**Directions:** Set down the line containing "[] = commits." and every line that follows it in the listing below, exactly as written and with nothing added.

[[ Dataset records open ]]

Lemma gtVotesNeeded_NaN currentVotes : gtVotesNeeded currentVotes NaN = false.
Proof. by destruct currentVotes as [?|[]|]. Qed.

Lemma countVote_NaN this (ballotBox : list (string * Vote.t)) : ∀ st,
  st.2 = None → (foldl (countVote this NaN) st ballotBox).2 = None.
Proof.
  induction ballotBox as [|e l IH]; intros st Hst; [done|]. simpl.
  apply IH. unfold countVote.
  destruct (Vote.isStale _ _ _); [done|]. by rewrite gtVotesNeeded_NaN.
Qed.

(** X12. Once the stake of some address is NaN, as [handleUnstakingEvents]
    leaves it for an address without stake, the total stake is NaN and
    [countVotes] finds no winner, whatever the votes. *)
Theorem countVotes_NaN_stake (this : Node.t) (ballotBox : list (string * Vote.t))
    (addr : string) :
  stakeBalances (Node.currentBlock this) !! addr = Some NaN →
  getTotalStake (Node.currentBlock this) = NaN
  ∧ countVotes this ballotBox = None.
Proof.
  intros Hnan.
  assert (getTotalStake (Node.currentBlock this) = NaN) as Htotal
    by (by apply (sumValues_NaN _ addr)).
  split; [done|]. unfold countVotes. rewrite Htotal. by apply countVote_NaN.
Qed.

Lemma countVotes_NaN_stake_witness :
  let this :=
    {| Node.address := "bob"; Node.keyPair_public := "bob"; Node.keyPair_private := "bob";
       Node.nonce := 0; Node.superAvailableGold := Int 1000;
       Node.lastConfirmedBlock := demoBlock; Node.pendingOutgoingTransactions := ∅;
       Node.net := []; Node.transactions := Some []; Node.height := 40; Node.round := 1;
       Node.currentBlock := handleUnstakingEvents demoDueBlock;
       Node.roundAccumPower := ∅ |} in
  stakeBalances (Node.currentBlock this) !! "alice" = Some NaN
  ∧ countVotes this
      [("bob", demoVote "bob" 40 1 PREVOTE "X"); ("carol", demoVote "carol" 40 1 PREVOTE "X")]
    = None.
Proof.
  intros this.
  assert (stakeBalances (Node.currentBlock this) !! "alice" = Some NaN) as Hnan
    by (vm_compute; reflexivity).
  split; [exact Hnan|].
  exact (proj2 (countVotes_NaN_stake this _ "alice" Hnan)).
Defined.

Lemma countVote_winner this totalStake (ballotBox : list (string * Vote.t)) w : ∀ st,
  (foldl (countVote this totalStake) st ballotBox).2 = Some w →
  st.2 = Some w
  ∨ ∃ entry, entry ∈ ballotBox ∧ Vote.blockID entry.2 = w
             ∧ Vote.isStale entry.2 (Node.height this) (Node.round this) = false.
Proof.
  induction ballotBox as [|e l IH]; intros st Hw; [by left|]. simpl in Hw.
  destruct (IH _ Hw) as [Hst|(entry & Hin & Hid & Hstale)].
  - unfold countVote in Hst.
    destruct (Vote.isStale e.2 _ _) eqn:Hstale; [by left|].
    destruct (gtVotesNeeded _ _); simpl in Hst; [|by left].
    right. exists e. split; [by left|]. split; [|done].
    case_bool_decide; congruence.
  - right. exists entry. split; [by right|done].
Qed.

(** X13. The block that [countVotes] returns is the block of a vote in the
    ballot box: no block wins without a vote for it, whatever the stakes
    are. *)
Theorem countVotes_winner_voted (this : Node.t) (ballotBox : list (string * Vote.t))
    (w : string) :
  countVotes this ballotBox = Some w →
  ∃ voterAddr vote, (voterAddr, vote) ∈ ballotBox ∧ Vote.blockID vote = w.
Proof.
  intros Hw.
  destruct (countVote_winner _ _ _ _ _ Hw) as [?|([voterAddr vote] & Hin & Hid & _)];
    [done|eauto].
Qed.

Lemma countVotes_winner_voted_witness :
  countVotes demoNode demoBallotBox = Some "X"
  ∧ ∃ voterAddr vote, (voterAddr, vote) ∈ demoBallotBox ∧ Vote.blockID vote = "X".
Proof.
  assert (countVotes demoNode demoBallotBox = Some "X") as Hw by (vm_compute; reflexivity).
  split; [exact Hw|]. exact (countVotes_winner_voted demoNode demoBallotBox "X" Hw).
Defined.

Lemma tallyZ_app this (l l' : list (string * Vote.t)) blockID :
  tallyZ this (l ++ l') blockID = tallyZ this l blockID + tallyZ this l' blockID.
Proof. induction l as [|e l IH]; simpl; lia. Qed.

(** X14. With non-negative integer stakes, a block that has won keeps
    winning when votes of further voters arrive: if [countVotes] returns a
    block for a ballot box, it returns that block for the ballot box with
    entries of other voters added. *)
Theorem countVotes_stable (this : Node.t) (ballotBox more : list (string * Vote.t))
    (w : string) :
  nonnegValued (stakeBalances (Node.currentBlock this)) →
  NoDup (ballotBox ++ more).*1 →
  countVotes this ballotBox = Some w →
  countVotes this (ballotBox ++ more) = Some w.
Proof.
  intros Hstake Hnd Hw.
  destruct (nonnegValued_sum _ Hstake) as (totalStake & Htotal & _).
  apply (countVotes_iff this totalStake Hstake Htotal); [done|].
  apply (countVotes_Some this totalStake Hstake Htotal) in Hw.
  rewrite tallyZ_app.
  pose proof (tallyZ_nonneg this Hstake more w). lia.
Qed.

Lemma countVotes_stable_witness :
  let more := [("carol", demoVote "carol" 10 1 PREVOTE "Y")] in
  nonnegValued (stakeBalances (Node.currentBlock demoNode))
  ∧ NoDup (demoBallotBox ++ more).*1
  ∧ countVotes demoNode demoBallotBox = Some "X"
  ∧ countVotes demoNode (demoBallotBox ++ more) = Some "X".
Proof.
  intros more.
  assert (nonnegValued (stakeBalances (Node.currentBlock demoNode))) as Hstake by run.
  assert (NoDup (demoBallotBox ++ more).*1) as Hnd by run.
  assert (countVotes demoNode demoBallotBox = Some "X") as Hw by (vm_compute; reflexivity).
  split; [exact Hstake|]. split; [exact Hnd|]. split; [exact Hw|].
  exact (countVotes_stable demoNode demoBallotBox more "X" Hstake Hnd Hw).
Defined.

(** ** The choice of the proposer *)

Lemma pickProposer_from (entries : list (string * num)) : ∀ current q,
  Forall (λ entry, isInt entry.2 = true) entries →
  (foldl (λ st entry, if ngt entry.2 st.2 then (Some entry.1, entry.2) else st)
         (current, Int q) entries = (current, Int q)
   ∧ Forall (λ entry, toZ entry.2 ≤ q) entries)
  ∨ ∃ a p before after,
      foldl (λ st entry, if ngt entry.2 st.2 then (Some entry.1, entry.2) else st)
            (current, Int q) entries = (Some a, Int p)
      ∧ entries = before ++ (a, Int p) :: after
      ∧ q < p
      ∧ Forall (λ entry, toZ entry.2 < p) before
      ∧ Forall (λ entry, toZ entry.2 ≤ p) after.
Proof.
  induction entries as [|[a x] l IH]; intros current q Hint; simpl.
  - left. by split.
  - apply Forall_cons in Hint as [Hx Hint]. simpl in Hx.
    destruct x as [p| |]; try discriminate. simpl.
    destruct (Z.ltb_spec q p) as [Hlt|Hge].
    + right. destruct (IH (Some a) p Hint)
        as [[-> Hall]|(a' & p' & before & after & -> & -> & Hp & Hbefore & Hafter)].
      * exists a, p, [], l. repeat split; try done.
      * exists a', p', ((a, Int p) :: before), after. repeat split; try done.
        -- lia.
        -- apply Forall_cons. split; [simpl; lia|done].
    + destruct (IH current q Hint)
        as [[-> Hall]|(a' & p' & before & after & -> & -> & Hp & Hbefore & Hafter)].
      * left. split; [done|]. apply Forall_cons. by split.
      * right. exists a', p', ((a, Int p) :: before), after. repeat split; try done.
        apply Forall_cons. split; [simpl; lia|done].
Qed.

Lemma positive_sum_positive_entry (entries : list (string * num)) :
  0 < foldr (λ entry total, toZ entry.2 + total) 0 entries →
  Exists (λ entry, 0 < toZ entry.2) entries.
Proof.
  induction entries as [|e l IH]; simpl; [lia|]. intros Hsum.
  destruct (Z.ltb_spec 0 (toZ e.2)); [by left|]. right. apply IH. lia.
Qed.

(** X15. Among entries with integer powers, [determineProposer] picks the
    first entry, in the order of the map, whose power is the greatest,
    provided that power is positive, which is so when the sum of the powers
    is positive; when no power is positive the proposer of the round before
    stays. *)
Theorem pickProposer_greatest (entries : list (string * num)) (current : option string) :
  Forall (λ entry, isInt entry.2 = true) entries →
  (Forall (λ entry, toZ entry.2 ≤ 0) entries → pickProposer entries current = (current, Int 0))
  ∧ (Exists (λ entry, 0 < toZ entry.2) entries →
     ∃ a p before after,
       pickProposer entries current = (Some a, Int p)
       ∧ entries = before ++ (a, Int p) :: after
       ∧ 0 < p
       ∧ Forall (λ entry, toZ entry.2 < p) before
       ∧ Forall (λ entry, toZ entry.2 ≤ p) after)
  ∧ (0 < foldr (λ entry total, toZ entry.2 + total) 0 entries →
     Exists (λ entry, 0 < toZ entry.2) entries).
Proof.
  intros Hint. unfold pickProposer.
  destruct (pickProposer_from entries current 0 Hint)
    as [[Hsame Hall]|(a & p & before & after & Hpick & Hsplit & Hp & Hbefore & Hafter)].
  - split; [done|]. split; [|apply positive_sum_positive_entry].
    intros Hex. apply Exists_exists in Hex as (e & Hin & He).
    rewrite Forall_forall in Hall. specialize (Hall e Hin). simpl in *. lia.
  - split; [|split; [|apply positive_sum_positive_entry]].
    + intros Hall. rewrite Forall_forall in Hall.
      assert ((a, Int p) ∈ entries) as Hin
        by (rewrite Hsplit; apply elem_of_app; right; left).
      specialize (Hall _ Hin). simpl in Hall. lia.
    + intros _. exists a, p, before, after. done.
Qed.

Lemma pickProposer_greatest_witness :
  let entries := [("alice", Int 50); ("bob", Int 100); ("carol", Int 100)] in
  Forall (λ entry, isInt entry.2 = true) entries
  ∧ Exists (λ entry, 0 < toZ entry.2) entries
  ∧ pickProposer entries None = (Some "bob", Int 100).
Proof.
  intros entries.
  assert (Forall (λ entry, isInt entry.2 = true) entries) as Hint by run.
  assert (Exists (λ entry, 0 < toZ entry.2) entries) as Hex by run.
  split; [exact Hint|]. split; [exact Hex|].
  destruct (proj1 (proj2 (pickProposer_greatest entries None Hint)) Hex)
    as (a & p & before & after & Hpick & _).
  rewrite Hpick. vm_compute in Hpick. exact (eq_sym Hpick).
Defined.

(** ** The commits of earlier rounds *)

Lemma carryOver_cons e commits (ballotBox : list (string * Vote.t)) :
  carryOver (e :: commits) ballotBox = carryOver commits (objSet ballotBox e.1 e.2).
Proof. reflexivity. Qed.

Lemma objSet_all_fresh {A} (l : list (string * A)) : ∀ o,
  NoDup (o ++ l).*1 → foldl (λ o entry, objSet o entry.1 entry.2) o l = o ++ l.
Proof.
  induction l as [|[k v] l IH]; intros o Hnd.
  - by rewrite app_nil_r.
  - simpl. rewrite fmap_app, fmap_cons in Hnd. simpl in Hnd.
    assert (k ∉ o.*1) as Hk.
    { apply NoDup_app in Hnd as (_ & Hdisj & _). intros Hin.
      apply (Hdisj k Hin). by left. }
    rewrite objSet_absent by done.
    rewrite IH; [by rewrite <-app_assoc|].
    by rewrite fmap_app, fmap_app, <-app_assoc.
Qed.

(** X16. When a new round counts the commits of earlier rounds, every
    voter with a commit has that commit as its vote in the ballot box, the
    votes of the other voters are kept, and the voters stay distinct; into
    an empty ballot box the commits are copied as they are. *)
Theorem carryOver_lookup (commits ballotBox : list (string * Vote.t)) :
  NoDup commits.*1 →
  (∀ k, objGet (carryOver commits ballotBox) k
        = match objGet commits k with
          | Some commit => Some commit
          | None => objGet ballotBox k
          end)
  ∧ (NoDup ballotBox.*1 → NoDup (carryOver commits ballotBox).*1)
  ∧ carryOver commits [] = commits.
Proof.
  intros Hnd. split; [|split].
  - revert ballotBox. induction commits as [|[k' c] commits IH]; intros ballotBox k.
    + done.
    + rewrite carryOver_cons. csimpl in *. apply NoDup_cons in Hnd as [Hk' Hnd].
      rewrite (IH Hnd). destruct (decide (k' = k)) as [->|Hne].
      * rewrite (objGet_absent commits k Hk'). rewrite objGet_objSet.
        by rewrite decide_True.
      * destruct (objGet commits k); [done|]. rewrite objGet_objSet.
        by rewrite decide_False.
  - clear Hnd. revert ballotBox.
    induction commits as [|[k' c] commits IH]; intros ballotBox Hbox; [done|].
    rewrite carryOver_cons. apply IH. by apply objSet_NoDup.
  - by apply (objSet_all_fresh commits []).
Qed.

[[ Dataset records closed ]]

**The answer:**
  ∧ carryOver commits [] = commits.
Proof.
  intros Hnd. split; [|split].
  - revert ballotBox. induction commits as [|[k' c] commits IH]; intros ballotBox k.
    + done.
    + rewrite carryOver_cons. csimpl in *. apply NoDup_cons in Hnd as [Hk' Hnd].
      rewrite (IH Hnd). destruct (decide (k' = k)) as [->|Hne].
      * rewrite (objGet_absent commits k Hk'). rewrite objGet_objSet.
        by rewrite decide_True.
      * destruct (objGet commits k); [done|]. rewrite objGet_objSet.
        by rewrite decide_False.
  - clear Hnd. revert ballotBox.
    induction commits as [|[k' c] commits IH]; intros ballotBox Hbox; [done|].
    rewrite carryOver_cons. apply IH. by apply objSet_NoDup.
  - by apply (objSet_all_fresh commits []).
Qed.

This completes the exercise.